Hakim MK Saldi Isra Diadukan ke Majelis Kehormatan soal Ucapan 'Bingung'
Kamis, 19 Oktober 2023 - 21:57:01 WIB
 
Komunitas advokat Lingkar Nusantara (Lisan) adukan hakim MK Saldi Isra.(int)
Komunitas advokat Lingkar Nusantara (Lisan) adukan hakim MK Saldi Isra.

Baca artikel detiknews, "Hakim MK Saldi Isra
TERKAIT:
   
 

Jakarta, detakriau.com - Komunitas advokat Lingkar Nusantara (Lisan) mengadukan hakim konstitusi Saldi Isra ke Majelis Kehormatan Mahkamah Konstitusi (MK). Saldi Isra diadukan atas dugaan pelanggaran kode etik dalam pertimbangannya saat sidang uji materi batas usia capres dan cawapres.

Wakil Ketua Umum Lisan Ahmad Fatoni mengatakan pertimbangan hukum yang disampaikan Saldi dalam sidang uji materi tersebut tidak sesuai prosedur. Dia menilai ucapan Saldi yang mengaku bingung atas putusan MK terkesan tendensius.
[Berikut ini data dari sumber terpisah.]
Lemma gaps_after lo l f : gaps lo l → f ∈ l → lo <= f.1 ∧ 0 < f.2 ∧ f.1 + f.2 < past lo l.
Proof.
  intros Hg Hf. apply list_elem_of_split in Hf as (l1 & l2 & ->).
  apply gaps_app in Hg as [Hg1 (H1 & H2 & H3)].
  assert (lo <= past lo l1).
  { destruct l1; [unfold past; simpl; lia|]. apply Z.lt_le_incl, gaps_past; done. }
  split; [lia|]. split; [done|].
  unfold past at 1. rewrite last_app, last_cons.
  destruct (last l2) as [g|] eqn:Hl; simpl; [|lia].
  assert (l2 ≠ []) as Hne by (by intros ->). pose proof (gaps_past _ _ H3 Hne) as Hp.
  unfold past in Hp. rewrite Hl in Hp. simpl in Hp. lia.
Qed.

(** ** The pool invariant *)

Definition buf_frag (b : PinnedBuf) : frag := (buf_off b, buf_reserved b).

Definition aligned (f : frag) : Prop := (ALIGN | f.1) ∧ (ALIGN | f.2).

(** Free fragments are sorted, separated and inside the pool; outstanding
    buffers are pairwise disjoint and disjoint from them; together they have
    the pool's size. *)
Record pool_ok (total : Z) (free : list frag) (out : list PinnedBuf) : Prop := mkPoolOk {
  po_total : total <= U64_MAX;
  po_gaps : gaps 0 free;
  po_end : Forall (end_le total) free;
  po_out : Forall (λ b, 0 <= buf_off b ∧ 0 < buf_reserved b ∧ end_le total (buf_frag b)) out;
  po_disjoint : ForallOrdPairs frags_disjoint (buf_frag <$> out);
  po_apart f b : f ∈ free → b ∈ out → frags_disjoint f (buf_frag b);
  po_sum : free_bytes free + zsum (buf_reserved <$> out) = total;
  po_aligned : Forall aligned (free ++ (buf_frag <$> out));
}.

Lemma div_ceil_spec a b : 0 < b → 0 <= a → a <= div_ceil a b * b < a + b.
Proof.
  intros Hb Ha. unfold div_ceil. pose proof (Z.div_mod a b ltac:(lia)) as Hd.
  pose proof (Z.mod_pos_bound a b Hb). destruct (Z.ltb_spec 0 (a mod b)); nia.
Qed.

Lemma align_up_ok `{BuildProfile} n :
  0 <= n → n + ALIGN <= U64_MAX →
  ∃ need, align_up n = Ret need ∧ n <= need < n + ALIGN ∧ (ALIGN | need).
Proof.
  intros H0 Hle. pose proof (div_ceil_spec n ALIGN ltac:(done) H0) as Hd.
  exists (div_ceil n ALIGN * ALIGN). unfold align_up. rewrite u64_wrap_id by (split; lia).
  split; [done|]. split; [lia|]. by exists (div_ceil n ALIGN).
Qed.

Lemma position_Some {A} (p : A → bool) l i :
  position p l = Some i →
  ∃ l1 x l2, l = l1 ++ x :: l2 ∧ length l1 = i ∧ p x = true ∧ Forall (λ y, p y = false) l1.
Proof.
  revert i. induction l as [|x l IH]; intros i Hi; [done|]. simpl in Hi.
  destruct (p x) eqn:Hp; [simplify_eq; by exists [], x, l|].
  apply fmap_Some in Hi as (j & Hj & ->). destruct (IH j Hj) as (l1 & y & l2 & -> & <- & Hy & Hl).
  exists (x :: l1), y, l2. split_and!; try done. by constructor.
Qed.

Lemma position_None {A} (p : A → bool) l : position p l = None → Forall (λ y, p y = false) l.
Proof.
  induction l as [|x l IH]; [done|]. simpl. destruct (p x) eqn:Hp; [done|].
  intros Hn%fmap_None. constructor; auto.
Qed.

Lemma delete_middle {A} (l1 : list A) x l2 : delete (length l1) (l1 ++ x :: l2) = l1 ++ l2.
Proof. induction l1; simpl; [done|]. f_equal. done. Qed.

Lemma insert_middle {A} (l1 : list A) x y l2 : <[length l1 := y]> (l1 ++ x :: l2) = l1 ++ y :: l2.
Proof. by rewrite insert_app_r_alt, Nat.sub_diag by done. Qed.

(** The list [alloc] leaves when it takes [need] bytes of a fragment. *)
Definition shrink_frag (f : frag) (need : Z) : list frag :=
  if f.2 =? need then [] else [(f.1 + need, f.2 - need)].

Lemma alloc_spec `{BuildProfile} free bytes total out :
  pool_ok total free out → 0 <= bytes → bytes + ALIGN <= U64_MAX →
  ∃ need, bytes <= need < bytes + ALIGN ∧ (ALIGN | need) ∧
    match alloc free bytes with
    | Ret None => Forall (λ f, f.2 < need) free
    | Ret (Some (free', b)) =>
        ∃ l1 f l2, free = l1 ++ f :: l2 ∧ Forall (λ g, g.2 < need) l1 ∧ need <= f.2 ∧
          free' = l1 ++ shrink_frag f need ++ l2 ∧ b = mkPinnedBuf f.1 need bytes
    | _ => False
    end.
Proof.
  intros Hok H0 Hle. destruct (align_up_ok bytes H0 Hle) as (need & Hn & Hb & Hd).
  exists need. split; [done|]. split; [done|]. unfold alloc. rewrite Hn. simpl.
  destruct (position _ free) as [i|] eqn:Hpos.
  2:{ eapply Forall_impl; [by apply position_None|]. intros f. simpl. by intros ?%Z.leb_gt. }
  apply position_Some in Hpos as (l1 & [off l] & l2 & -> & <- & Hfit & Hl1).
  apply Z.leb_le in Hfit. simpl in Hfit. rewrite list_lookup_middle by done. simpl.
  assert (Forall (λ g : frag, g.2 < need) l1) as Hl1'.
  { eapply Forall_impl; [exact Hl1|]. intros f. simpl. by intros ?%Z.leb_gt. }
  pose proof (gaps_after _ _ (off, l) (po_gaps _ _ _ Hok) ltac:(apply elem_of_app; right; left))
    as (Hlo & Hpos & _). simpl in Hlo, Hpos.
  pose proof (po_end _ _ _ Hok) as [_ [He _]%Forall_cons]%Forall_app.
  unfold end_le in He. simpl in He. pose proof (po_total _ _ _ Hok).
  unfold shrink_frag. simpl. destruct (Z.eqb_spec l need) as [->|Hne]; simpl.
  - rewrite delete_middle. exists l1, (off, need), l2. simpl. rewrite Z.eqb_refl. by split_and!.
  - rewrite u64_add_ok, u64_sub_ok by (split; lia). simpl. rewrite insert_middle.
    exists l1, (off, l), l2. simpl. apply Z.eqb_neq in Hne. rewrite Hne. by split_and!.
Qed.

Lemma free_bytes_app l1 l2 : free_bytes (l1 ++ l2) = free_bytes l1 + free_bytes l2.
Proof. unfold free_bytes. by rewrite fmap_app, zsum_app. Qed.

Lemma free_bytes_cons f l : free_bytes (f :: l) = f.2 + free_bytes l.
Proof. done. Qed.

Lemma free_bytes_shrink f need : free_bytes (shrink_frag f need) = f.2 - need.
Proof.
  unfold shrink_frag, free_bytes. destruct (Z.eqb_spec f.2 need); csimpl;
    rewrite ?zsum_cons, zsum_nil; lia.
Qed.

Lemma gaps_shrink lo f need l :
  gaps lo (f :: l) → 0 < need <= f.2 → gaps lo (shrink_frag f need ++ l).
Proof.
  intros (H1 & H2 & H3) Hn. unfold shrink_frag. destruct (Z.eqb_spec f.2 need); simpl.
  - eapply gaps_mono; [|done]. lia.
  - split; [lia|]. split; [lia|]. eapply gaps_mono; [|done]. lia.
Qed.

(** Fragments of the shrunk list lie inside old fragments, clear of the new buffer. *)
Lemma elem_of_shrunk lo l1 f l2 need g :
  gaps lo (l1 ++ f :: l2) → 0 < need <= f.2 → g ∈ l1 ++ shrink_frag f need ++ l2 →
  frags_disjoint g (f.1, need) ∧
  ∃ g0, g0 ∈ l1 ++ f :: l2 ∧ g0.1 <= g.1 ∧ g.1 + g.2 <= g0.1 + g0.2.
Proof.
  intros [Hg1 (H1 & H2 & H3)]%gaps_app Hn Hg. unfold frags_disjoint. simpl.
  apply elem_of_app in Hg as [Hg|[Hg|Hg]%elem_of_app].
  - destruct (gaps_after _ _ _ Hg1 Hg) as (_ & _ & Hlt). split; [left; lia|].
    exists g. split; [apply elem_of_app; by left|lia].
  - unfold shrink_frag in Hg. destruct (Z.eqb_spec f.2 need); [by apply elem_of_nil in Hg|].
    apply list_elem_of_singleton in Hg as ->. simpl. split; [right; lia|].
    exists f. split; [apply elem_of_app; right; left|lia].
  - destruct (gaps_after _ _ _ H3 Hg) as (Hge & _ & _). split; [right; lia|].
    exists g. split; [apply elem_of_app; right; by right|lia].
Qed.

Lemma frags_disjoint_sub g g0 f :
  g0.1 <= g.1 → g.1 + g.2 <= g0.1 + g0.2 → frags_disjoint g0 f → frags_disjoint g f.
Proof. unfold frags_disjoint. lia. Qed.
(** [links_up] speaks of endpoints, the code of the sessions that have them. *)
Lemma links_up_sessions modify pend remote i l r j s ep :
  links_up modify (endpoints <$> pend) remote →
  pend !! i = Some l → remote !! i = Some r → l !! j = Some s → r !! j = Some ep → modify i s ep = None.
Proof.
  intros Hm Hi Hr Hs He. destruct s as [e]. apply (Hm i (endpoints l) r j e ep); try done.
  - by rewrite list_lookup_fmap, Hi.
  - unfold endpoints. by rewrite list_lookup_fmap, Hs.
Qed.

(** ** The methods run alone, in any state of the system *)

Section Methods.
Context {MR : Type} `{BuildProfile} (runtimes : list RcRuntime) (qps : nat).
Abbreviation MInv := (sys_inv (MR := MR) runtimes qps).

Lemma prepare_idle (st : RcBackendState (MR := MR)) rr ts addr build psn psn' per_nic :
  MInv (mkSys st rr ts) → addr_connections st !! addr = None → addr ∉ connecting st →
  create_all build 0 runtimes psn qps = (psn', Ok per_nic) → fresh_qpns ts per_nic →
  ∃ st', get_or_prepare runtimes qps build addr psn st = Ret (psn', st', Ok (NeedHandshake (endpoints <$> per_nic))) ∧
    MInv (mkSys st' rr ((addr, Prepared (endpoints <$> per_nic)) :: ts)) ∧
    addr_connections st' = addr_connections st ∧ registered st' = registered st.
Proof.
  intros Hinv Hc Hn Hcreate Hf. unfold get_or_prepare.
  assert (get_or_prepare_enter addr st = (set_connecting ({[addr]} ∪ connecting st) st, None)) as He
    by (unfold get_or_prepare_enter; by rewrite Hc, decide_False by done).
  pose proof (inv_enter _ _ _ _ _ _ _ _ Hinv He) as Hinv1. rewrite He, Hcreate.
  destruct (inv_prepare _ _ _ _ _ _ _ _ _ _ Hinv1 Hcreate Hf) as (st' & local & Hpush & Hinv2). rewrite Hpush.
  unfold prepare_push in Hpush. destruct (push_pending _ _) as [p| |]; [|done|done]. injection Hpush as <- <-.
  eexists. by split_and!.
Qed.

Lemma complete_prepared (st : RcBackendState (MR := MR)) rr addr local remote rest modify :
  MInv (mkSys st rr ((addr, Prepared local) :: rest)) →
  shape (length runtimes) qps remote → Forall2 link_ok runtimes remote → links_up modify local remote →
  ∃ st' pend, complete_handshake_for runtimes qps modify addr local remote st = Ret (st', Ok tt) ∧
    endpoints <$> pend = local ∧
    addr_connections st' = <[addr := mkConnection ((λ ss, mkConnNic ss 0) <$> pend) local]> (addr_connections st) ∧
    connecting st' = connecting st ∖ {[addr]} ∧ registered st' = registered st ∧
    MInv (mkSys st' rr rest).
Proof.
  intros Hinv Hs Hl Hm.
  destruct (inv_complete_take _ _ _ _ _ _ remote _ Hinv Hs) as (st1 & pend & Ht & Hp & Hc & Ha & Hg & Hinv1).
  destruct (inv_install _ _ _ _ _ _ _ _ _ Hinv1) as (st2 & Hi & Ha2 & Hc2 & _ & Hg2 & Hinv2).
  exists st2, pend. unfold complete_handshake_for. rewrite (proj2 (check_remote_shape _ _ remote) Hs), Ht.
  cbn [mbind outcome_bind]. rewrite (connect_all_ok modify 0 runtimes qps); [| |done| |apply Hs].
  - cbn [mbind outcome_bind]. rewrite Hi, Ha2, Hc2, Hg2, Ha, Hc. by split_and!.
  - intros i l r j x ep. apply links_up_sessions. by rewrite Hp.
  - pose proof (inv_ok _ _ _ Hinv1) as [((Hlen & Hall) & _ & _) _]%Forall_cons. rewrite <- Hp in Hlen, Hall.
    rewrite length_fmap in Hlen. split; [done|]. apply Forall_fmap in Hall. eapply Forall_impl; [exact Hall|].
    intros ss Hss. simpl in Hss. unfold endpoints in Hss. by rewrite length_fmap in Hss.
Qed.
End Methods.
Definition connect_engines : (nat → u64 → result string u32) → (nat → u64 → result string u32) →
    (nat → RcSession → RcEndpoint → option string) → (nat → RcSession → RcEndpoint → option string) →
    TransferEngine → TransferEngine → outcome (TransferEngine * TransferEngine) :=
  connect_as "server" "client".

(** An engine between calls: opened, and left by its callers in a reachable
    state with the tickets [ts] outstanding; no queue pair got a number that an
    outstanding ticket names (the condition [apart_qpns]). *)
Definition engine_at (e : TransferEngine) (ts : list ticket) : Prop :=
  (∃ open names, rc_new open names (qps e) = Ok (eng_backend e)) ∧
  reachable rkey (rts e) (qps e) apart_qpns (mkSys (eng_state e) (eng_rr e) ts).

(** No connection to [peer] and no handshake with it under way. *)
Definition idle (e : TransferEngine) (peer : string) : Prop :=
  addr_connections (eng_state e) !! peer = None ∧ peer ∉ connecting (eng_state e).

(** The driver creates the queue pairs of the next handshake, with new numbers. *)
Definition builds (build : nat → u64 → result string u32) (e : TransferEngine) (ts : list ticket)
    (per_nic : list (list RcSession)) : Prop :=
  (∃ psn', create_all build 0 (rts e) (eng_psn e) (qps e) = (psn', Ok per_nic)) ∧ fresh_qpns ts per_nic.

(** What holds of an engine connected to [peer] with the sessions [per_nic]. *)
Definition connected (e e' : TransferEngine) (peer : string) (per_nic : list (list RcSession)) : Prop :=
  (∀ build, ∃ e'', engine_get_or_prepare build e' peer = Ret (e'', Ok CsExisting)) ∧
  local_meta_for e' peer = Some (mkMetadata (endpoints <$> per_nic)) ∧
  addr_connections (eng_state e') =
    <[peer := mkConnection ((λ ss, mkConnNic ss 0) <$> per_nic) (endpoints <$> per_nic)]> (addr_connections (eng_state e)) ∧
  registered (eng_state e') = registered (eng_state e) ∧
  engine_num_qps e' = engine_num_qps e + Z.of_nat (num_nics e * qps e).

(** What every reachable engine satisfies. *)
Definition engine_ok (e : TransferEngine) (ts : list ticket) : Prop :=
  (0 < qps e)%nat ∧ rts e ≠ [] ∧ sys_inv (rts e) (qps e) (mkSys (eng_state e) (eng_rr e) ts).

Lemma engine_at_ok e ts : engine_at e ts → engine_ok e ts.
Proof.
  intros [(open & names & Hn) Hr]. destruct (rc_new_spec _ _ _ _ Hn) as [Hq Hne].
  do 2 (split; [done|]). by apply (reachable_inv _ _ _ _ _ (λ _ _ _ H, H) Hq Hne Hr).
Qed.

Lemma prepared_ok build e ts peer per_nic :
  engine_ok e ts → idle e peer → builds build e ts per_nic →
  ∃ e', prepared build e peer = Ret (e', mkMetadata (endpoints <$> per_nic)) ∧ eng_backend e' = eng_backend e ∧
    engine_ok e' ((peer, Prepared (endpoints <$> per_nic)) :: ts) ∧
    addr_connections (eng_state e') = addr_connections (eng_state e) ∧ registered (eng_state e') = registered (eng_state e).
Proof.
  intros (Hq & Hne & Hat) [Hc Hn] [[psn' Hb] Hf].
  destruct (prepare_idle _ _ _ _ _ _ _ _ _ _ Hat Hc Hn Hb Hf) as (st' & Hg & Hinv & Ha & Hr).
  unfold prepared, engine_get_or_prepare. rewrite Hg. cbn [mbind outcome_bind]. eexists. by split_and!.
Qed.
(* ===== verification/EngineRegister.v ===== *)
(** * Registering memory with an engine

    A registration that fits the address space and overlaps nothing registered
    is accepted; the descriptor has one key per NIC, and what was registered
    stays registered. *)

From S2P Require Import Prelude RegMap Session RcBackend RcBatch Handshake HandshakeInv HandshakeTheorems Engine.

Section Register.
Context {MR : Type} (rkey : MR → u32) `{BuildProfile}.
Abbreviation Engine := (TransferEngine (MR := MR)).

Lemma reg_all_ok (reg : nat → result string MR) i n :
  (∀ i, ∃ mr, reg i = Ok mr) → ∃ ms, reg_all reg i n = Ok ms ∧ length ms = n.
Proof.
  intros Hreg. revert i. induction n as [|n IH]; intros i; [by exists []|]. cbn [reg_all]. destruct (Hreg i) as [mr ->].
  destruct (IH (S i)) as (ms & -> & Hl). exists (mr :: ms). split; [done|]. simpl. by f_equal.
Qed.

(** The [len] bytes at [ptr] are registered. *)
Definition has_region (e : Engine) (ptr : u64) (len : usize) : Prop :=
  ∃ entry, (ptr, entry) ∈ registered (eng_state e) ∧ base_ptr entry = ptr ∧ entry_len entry = len.

(** Nothing registered meets the [len] bytes at [ptr]. *)
Definition region_free (e : Engine) (ptr : u64) (len : usize) : Prop :=
  ∀ k f, (k, f) ∈ registered (eng_state e) → ptr + len <= base_ptr f ∨ base_ptr f + entry_len f <= ptr.

(** What registering leaves as it was. *)
Record same_connections (e e' : Engine) : Prop := mkSameConnections {
  sc_backend : eng_backend e' = eng_backend e;
  sc_psn : eng_psn e' = eng_psn e;
  sc_conns : addr_connections (eng_state e') = addr_connections (eng_state e);
  sc_connecting : connecting (eng_state e') = connecting (eng_state e);
}.

#[global] Instance same_connections_trans : Transitive same_connections.
Proof. intros a b c [] []. constructor; congruence. Qed.

Lemma register_ok e ts reg addr len numa :
  engine_ok e ts → region_free e addr len → (∀ i, ∃ mr, reg i = Ok mr) → 0 < len → 0 <= addr → addr + len <= U64_MAX →
  ∃ st keys, register_with rkey (num_nics e) reg (eng_state e) addr len numa = Ret (st, Ok (mkDescriptor addr len keys)) ∧
    length keys = num_nics e ∧ engine_ok (put_state e st) ts ∧ same_connections e (put_state e st) ∧
    has_region (put_state e st) addr len ∧
    (∀ p n, has_region e p n → has_region (put_state e st) p n) ∧
    (∀ p n, region_free e p n → (p + n <= addr ∨ addr + len <= p) → region_free (put_state e st) p n).
Proof.
  intros (Hq & Hne & Hinv) Hfree Hreg Hlen Hp Hmax.
  destruct (reg_all_ok reg 0 (num_nics e) Hreg) as (ms & Hms & Hl).
  set (entry := mkEntry addr len numa ms).
  destruct (lmm_insert_spec (registered (eng_state e)) entry) as (m & r & Hins & _ & Hr & Hm);
    [apply (inv_reg _ _ _ Hinv)|done|simpl; lia|].
  assert (r = Ok tt) as ->.
  { apply Hr. simpl. split; [lia|]. split; [done|]. intros k f Hf [H1 H2]. simpl in *. destruct (Hfree k f Hf); lia. }
  assert (register_with rkey (num_nics e) reg (eng_state e) addr len numa =
          Ret (mkRcState m (pending (eng_state e)) (addr_connections (eng_state e)) (connecting (eng_state e)),
               Ok (mkDescriptor addr len (rkey <$> ms)))) as Hrw.
  { unfold register_with. rewrite (proj2 (Z.eqb_neq _ _)) by lia. rewrite Hms. fold entry. by rewrite Hins. }
  destruct (step_inv rkey _ _ apart_qpns _ _ (λ _ _ _ H, H) Hq Hne Hinv (step_register _ _ _ _ _ reg addr len numa Hp ltac:(lia))) as (s' & Hs' & Hinv').
  cbn [sys_st sys_rr tickets] in Hs'. change (length (rc_runtimes (eng_backend e))) with (num_nics e) in Hs'. rewrite Hrw in Hs'. cbn [mbind outcome_bind] in Hs'. injection Hs' as <-.
  eexists _, (rkey <$> ms). split; [exact Hrw|]. split; [by rewrite length_fmap|]. split; [by split_and!|]. split; [done|].
  split_and!.
  - exists entry. simpl. split; [|done]. apply Hm. by right.
  - intros p n (f & Hf & Hb). exists f. split; [|done]. simpl. apply Hm. by left.
  - intros p n Hpn Hap k f [Hf|[_ [= -> ->]]]%Hm; [by eapply Hpn|simpl; lia].
Qed.

Lemma engine_new_ok open names q b :
  rc_new open names q = Ok b →
  ∃ e : Engine, engine_new open names q = Ok e ∧ eng_backend e = b ∧ eng_psn e = 1 ∧ engine_ok e [] ∧
    registered (eng_state e) = [] ∧ addr_connections (eng_state e) = ∅ ∧ connecting (eng_state e) = ∅.
Proof.
  intros Hb. unfold engine_new. rewrite Hb. cbn [mbind result_bind]. eexists. split; [done|]. split; [done|]. split; [done|].
  destruct (rc_new_spec _ _ _ _ Hb) as [Hq Hne]. split; [|done]. split; [done|]. split; [done|]. apply sys_new_inv.
Qed.
End Register.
"Kenapa kami katakan seperti itu, pertama, dalilnya adalah berangkat dari adanya video yang beredar yang menyampaikan adanya kebingungan terkait putusan tersebut. Menurut kami hal itu adalah sikap yang tendensius," kata Fatoni kepada wartawan di gedung MK, Jakarta Pusat, Kamis (19/10/2023).

"Itu tidak sesuai, karena kalau kita berpedoman pada kode etik Mahkamah Konstitusi No 9 Tahun 2006, di mana pada poin empat itu adanya prinsip kepantasan dan kesopanan," jelasnya.

Dia mengatakan seyogianya sebagai pejabat negara dan sesama hakim konstitusi harus saling menjaga, terlebih marwah lembaga dalam hal ini Mahkamah Konstitusi. Fatoni menilai ucapan Saldi dalam pertimbangannya menyinggung salah satu hakim konstitusi lainnya.

"Kami akan membuat pengaduan, kami berharap Bapak Saldi Isra dapat diproses secara etik atau setidaknya bisa diberhentikan dari hakim konstitusi," imbuhnya, dilansir detik.com.

Pada kesempatan yang sama, Ketum Lisan Hendarsam Marantoko menilai pertimbangan hukum dissenting opinion yang dilakukan Saldi mengarah pada aspek non-yuridis. Dia mengatakan sebagai hakim konstitusi memberikan aspek yuridis dalam putusannya.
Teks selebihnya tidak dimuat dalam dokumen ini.